• Data under study

Lemma episodes_balance eps fuel num_steps eval_env schedule :
  ∀ eval_point_index policy_version w,
  balance p q (episodes eps fuel num_steps eval_env schedule
                 eval_point_index policy_version w).1.1 = 0.
Proof.
  assert (Hstart : balance p q
            [AgentExplore; EnvReset TrainingEnv; EnvStart TrainingEnv] = 0).
  { apply (balance_others eval_env). by repeat constructor. }
  assert (Hend : balance p q [AgentExplorationStep] = 0).
  { apply (balance_others eval_env). by repeat constructor. }
  assert (Heval : balance p q [AgentExplorationStep; AgentExploit;
                               EnvReset eval_env; EnvStart eval_env] = 0).
  { apply (balance_others eval_env). destruct eval_env; by repeat constructor. }
  induction eps as [|ep rest IH]; intros eval_point_index policy_version w;
    [done|].
  rewrite episodes_cons.
  pose proof (segments_balance fuel fuel num_steps policy_version
                (react (EnvStart TrainingEnv)
                   (react (EnvReset TrainingEnv) (react AgentExplore w))))
    as Hseg.
  destruct (segments fuel fuel num_steps policy_version _)
    as [[t1 w1] [v1|e1|]]; simpl in Hseg |- *.
  - destruct (schedule !! eval_point_index) as [point|]; simpl.
    + destruct (decide (ep = point)).
      * match goal with
        | |- context [evaluate ?f ?env ?w'] =>
            pose proof (evaluate_balance f env w') as Hev;
            destruct (evaluate f env w') as [[t2 w2] [[]|e2|]]
        end; simpl in Hev |- *.
        -- change (balance p q
                     ([AgentExplore; EnvReset TrainingEnv; EnvStart TrainingEnv]
                        ++ t1 ++ [AgentExplorationStep; AgentExploit;
                                  EnvReset eval_env; EnvStart eval_env] ++ t2
                        ++ (episodes rest fuel num_steps eval_env schedule
                              (S eval_point_index) v1 w2).1.1) = 0).
           by rewrite !balance_app, Hstart, Hseg, Heval, Hev, IH.
        -- change (balance p q
                     ([AgentExplore; EnvReset TrainingEnv; EnvStart TrainingEnv]
                        ++ t1 ++ [AgentExplorationStep; AgentExploit;
                                  EnvReset eval_env; EnvStart eval_env] ++ t2) = 0).
           by rewrite !balance_app, Hstart, Hseg, Heval, Hev.
        -- change (balance p q
                     ([AgentExplore; EnvReset TrainingEnv; EnvStart TrainingEnv]
                        ++ t1 ++ [AgentExplorationStep; AgentExploit;
                                  EnvReset eval_env; EnvStart eval_env] ++ t2) = 0).
           by rewrite !balance_app, Hstart, Hseg, Heval, Hev.
      * change (balance p q
                  ([AgentExplore; EnvReset TrainingEnv; EnvStart TrainingEnv]
                     ++ t1 ++ [AgentExplorationStep]
                     ++ (episodes rest fuel num_steps eval_env schedule
                           eval_point_index v1
                           (react AgentExplorationStep w1)).1.1) = 0).
        by rewrite !balance_app, Hstart, Hseg, Hend, IH.
    + change (balance p q
                ([AgentExplore; EnvReset TrainingEnv; EnvStart TrainingEnv]
                   ++ t1 ++ [AgentExplorationStep]) = 0).
      by rewrite !balance_app, Hstart, Hseg, Hend.
  - change (balance p q
              ([AgentExplore; EnvReset TrainingEnv; EnvStart TrainingEnv] ++ t1)
            = 0).
    by rewrite !balance_app, Hstart, Hseg.
  - change (balance p q
              ([AgentExplore; EnvReset TrainingEnv; EnvStart TrainingEnv] ++ t1)
            = 0).
    by rewrite !balance_app, Hstart, Hseg.
Qed.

• Problem
Copy every line above that includes the string "simpl".

• Written response
    as [[t1 w1] [v1|e1|]]; simpl in Hseg |- *.
  - destruct (schedule !! eval_point_index) as [point|]; simpl.
        end; simpl in Hev |- *.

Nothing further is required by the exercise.